Powered by the artificial intelligence platform of IBM’s Watson, which Dino accesses via Wi-Fi and an Internet link, the connected toy can also have back-and-forth conversations with children, at least to a limited degree.

Like its closest and only real competitor, Hello Barbie, Dino chats on pre-planned tracks; if you jump to a random topic Dino won’t follow. But unlike Hello Barbie, the toy’s content isn’t all scripted and prerecorded; with the help of Watson, Dino can roam the Web to find answers to questions, such as, "How far away is the moon?"

Barbie Hello Dream House

Mattel, $299, fall 2016 release
What to give a doll that has everything? How about a connected smart home, with lights and appliances that activate automatically when Barbie is placed in different rooms?

Wi-Fi linked and powered by ToyTalk, the same artificial intelligence company that gives Hello Barbie the ability to converse, the Dream Home responds to a limited range of commands: A kid can tell it to lower the elevator, get breakfast started in the kitchen, or fire up the lights and music for a dance party.

Love2Learn Elmo

Hasbro, $69, October 2016
Red, furry, and robotic, with a mouth that opens and shuts widely as he talks, Elmo is both adorable and vaguely scary.

The Muppet connects via Bluetooth to a companion app with educational games and activities, and, following the prevailing trend in connected toys, it has multimodal controls. This means that preschoolers can tap and swipe the screen, and also interact with the games by squeezing Elmo’s nose, clapping his hands, or using them to pat his belly.

Dino Mundi Triceratops Interactive Racetrack Set

Immplay, $49.99, currently available
Cars speed along a plastic racetrack, under the looming maws of a triceratops. Dino Mundi also allows kids to point a smartphone or tablet at playing cards around the track that then morph into moving dinosaur animations onscreen. It's an example of how toys can employ augmented reality, a suite of technologies that combine real-world objects with digitally generated pictures and sounds.

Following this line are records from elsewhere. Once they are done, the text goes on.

(* ===== verification/HttpStatus.v ===== *)
(** * HttpStatus: the metrics page over HTTP

    Models [monitoring/HttpStatusServer.cpp]: the request line parser, the
    routing, the response and the loop that sends it, the accept loop, and the
    life of the server thread (start, stop request, join).

    The other side of the connection is data: what the client sent, and what
    the kernel answers to each send.  The reference the responses are compared
    with is a small HTTP reader ([read_response]). *)

From Stdlib Require Import Ascii.
From stdpp Require Import strings.
From S2P Require Import Prelude World Monitoring.
Import Monitoring.

Module HttpStatus.

(* ------------------------------------------------------------------ *)
(** ** [std::string_view] *)

(** [find(needle)] *)
Fixpoint find (needle s : text) : option nat :=
  if bool_decide (needle `prefix_of` s) then Some O
  else match s with [] => None | _ :: r => S <$> find needle r end.

(** [find(needle, pos)] *)
Definition find_from (needle s : text) (pos : nat) : option nat :=
  if (length s <? pos)%nat then None else (fun i => (pos + i)%nat) <$> find needle (drop pos s).

(** [startsWith] *)
Definition startsWith (s prefix : text) : bool :=
  (length prefix <=? length s)%nat && bool_decide (take (length prefix) s = prefix).

Definition crlf : text := [cr; nl].

(* ------------------------------------------------------------------ *)
(** ** Requests *)

(** [parseRequestTarget_]: the method and the target, or failure. *)
Definition parseRequestTarget_ (req : text) : option (text * text) :=
  eol ← (match find crlf req with Some i => Some i | None => find [nl] req end);
  let line := take eol req in
  sp1 ← find [sp] line;
  sp2 ← find_from [sp] line (S sp1);
  Some (take sp1 line, take (sp2 - S sp1) (drop (S sp1) line)).

(* ------------------------------------------------------------------ *)
(** ** Sending *)

(** The kernel's answer to one [send]: bytes taken, or an errno. *)
Inductive send_answer := Sent (n : Z) | SendErr (errno : Z).

(** How [sendAll_] ended; [Waiting]: it has not, the kernel's answers ran out
    while it polls and tries again. *)
Inductive sent := Done | GaveUp | Waiting.

(** [sendAll_] from offset [off]: the end, the bytes the kernel took and the
    answers left.  A transient error is followed by a [poll] of at most 100
    ms, whatever it returns, and another try. *)
Fixpoint sendAll_ (answers : list send_answer) (data : text) (off : Z) : sent * text * list send_answer :=
  if off <? zlen data then
    match answers with
    | [] => (Waiting, [], [])
    | Sent n :: rest =>
        if 0 <? n then
          let k := Z.min n (zlen data - off) in
          let '(r, out, rest) := sendAll_ rest data (off + k) in (r, slice off k data ++ out, rest)
        else (GaveUp, [], rest)
    | SendErr e :: rest =>
        if (e =? World.EAGAIN) || (e =? World.EINTR) then sendAll_ rest data off else (GaveUp, [], rest)
    end
  else (Done, [], answers).

(** The header of [sendTextResponse_]. *)
Definition header (code : Z) (reason contentType : text) (body : text) : text :=
  lit "HTTP/1.1 " ++ to_string code ++ lit " " ++ reason ++ crlf
  ++ lit "Content-Type: " ++ contentType ++ crlf
  ++ lit "Content-Length: " ++ to_string (zlen body) ++ crlf
  ++ lit "Connection: close" ++ crlf ++ crlf.

(** [sendTextResponse_]: header, then body whatever became of the header. *)
Definition sendTextResponse_ (answers : list send_answer) (code : Z) (reason contentType body : text) : sent * text :=
  let h := header code reason contentType body in
  match sendAll_ answers h 0 with
  | (Waiting, out, _) => (Waiting, out)
  | (_, out, answers) => let '(r, out', _) := sendAll_ answers body 0 in (r, out ++ out')
  end.

(* ------------------------------------------------------------------ *)
(** ** A client *)

(** What [poll] says within 500 ms, what the first [recv] finds ([None]: an
    error) and the answers to the sends. *)
Record client := mk_client {
  poll_rc : Z;
  poll_in : bool;
  arrived : option text;
  answers : list send_answer
}.

(** What became of a client: closed without an answer, or answered with a
    code, how the answer ended and the bytes the kernel took. *)
Inductive served := Dropped | Replied (code : Z) (r : sent) (out : text).

Definition plain : text := lit "text/plain; charset=utf-8".

(** The answer of [handleClient_]: code, reason, content type and body. *)
Definition reply (c : client) (code : Z) (reason contentType body : text) : served :=
  let '(r, out) := sendTextResponse_ (answers c) code reason contentType body in Replied code r out.

Definition handleClient_ (m : EngineMetrics) (c : client) : served :=
  if (poll_rc c <=? 0) || negb (poll_in c) then Dropped
  else match arrived c with
  | None | Some [] => Dropped
  | Some stream =>
      match parseRequestTarget_ (ztake 4096 stream) with
      | None => reply c 400 (lit "Bad Request") plain (lit "bad request" ++ [nl])
      | Some (method, target) =>
          if negb (bool_decide (method = lit "GET")) then
            reply c 405 (lit "Method Not Allowed") plain (lit "method not allowed" ++ [nl])
          else if bool_decide (target = lit "/metrics") || startsWith target (lit "/metrics?") then
            let body := toPrometheusText m in
            reply c 200 (lit "OK") (lit "text/plain; version=0.0.4; charset=utf-8") body
          else reply c 404 (lit "Not Found") plain (lit "not found" ++ [nl])
      end
  end.

(** What [accept] on the listening socket gives. *)
Inductive accept_answer := Conn (c : client) | AcceptErr (errno : Z).

(** [acceptLoop_]: the clients served, in order, and the answers left.  After
    the last answer the socket has nothing more ([EAGAIN]).  A client whose
    answer is still being sent holds the loop. *)
Fixpoint acceptLoop_ (m : EngineMetrics) (q : list accept_answer) : bool * list served * list accept_answer :=
  match q with
  | [] => (true, [], [])
  | Conn c :: q =>
      match handleClient_ m c with
      | Replied code Waiting out => (false, [Replied code Waiting out], q)
      | s => let '(e, l, q) := acceptLoop_ m q in (e, s :: l, q)
      end
  | AcceptErr e :: q =>
      if e =? World.EAGAIN then (true, [], q) else if e =? World.EINTR then acceptLoop_ m q else (true, [], q)
  end.

(* ------------------------------------------------------------------ *)
(** ** The server thread *)

(** Where [threadMain_] is: setting up its socket, before the test of
    [stopRequested_], in [poll], in [acceptLoop_] held by a client that does
    not take its answer. *)
Inductive pc := Setup | Check_ | Poll | Held (q : list accept_answer).

Inductive thread := NoThread | Running (p : pc) | Exited.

The dinosaurs are magical the first time you see them, but only a child can report on how quickly the novelty fades with repeated play.

Sky Viper Streaming Drone

Skyrocket, $99.99, August 2016
It flies; it films. You can pick a point on a digital map and send the Sky Viper drone there automatically. The Sky Viper being shown at the Toy Fair is an updated version of a recently introduced drone; the new model streams images via Wi-Fi to a phone or tablet. This appears to be an affordable way for kids to tap into the creative potential of drone photography—or, potentially, drone snooping.

Turtle Mail

AE Dreams, $99.99, winter 2016
One of the Toy Fair’s most graceful integrations of the digital and physical realms is Turtle Mail, a tiny wooden mailbox that you put on a child's shelf or bedside table. The mailbox has Wi-Fi. A parent at work or on a business trip, or a grandparent who lives across the country, uses the Turtle Mail app on their phone to send a kid a short message or cartoon drawing.

On the child’s end, there is no screen to display it. (The toy industry, for all of its loving embrace of technology, seems keen to peel children away from screens.) Instead, a petite thermal printer outputs the message on paper that emerges from a little slot; rather than a text message, it feels more like mail.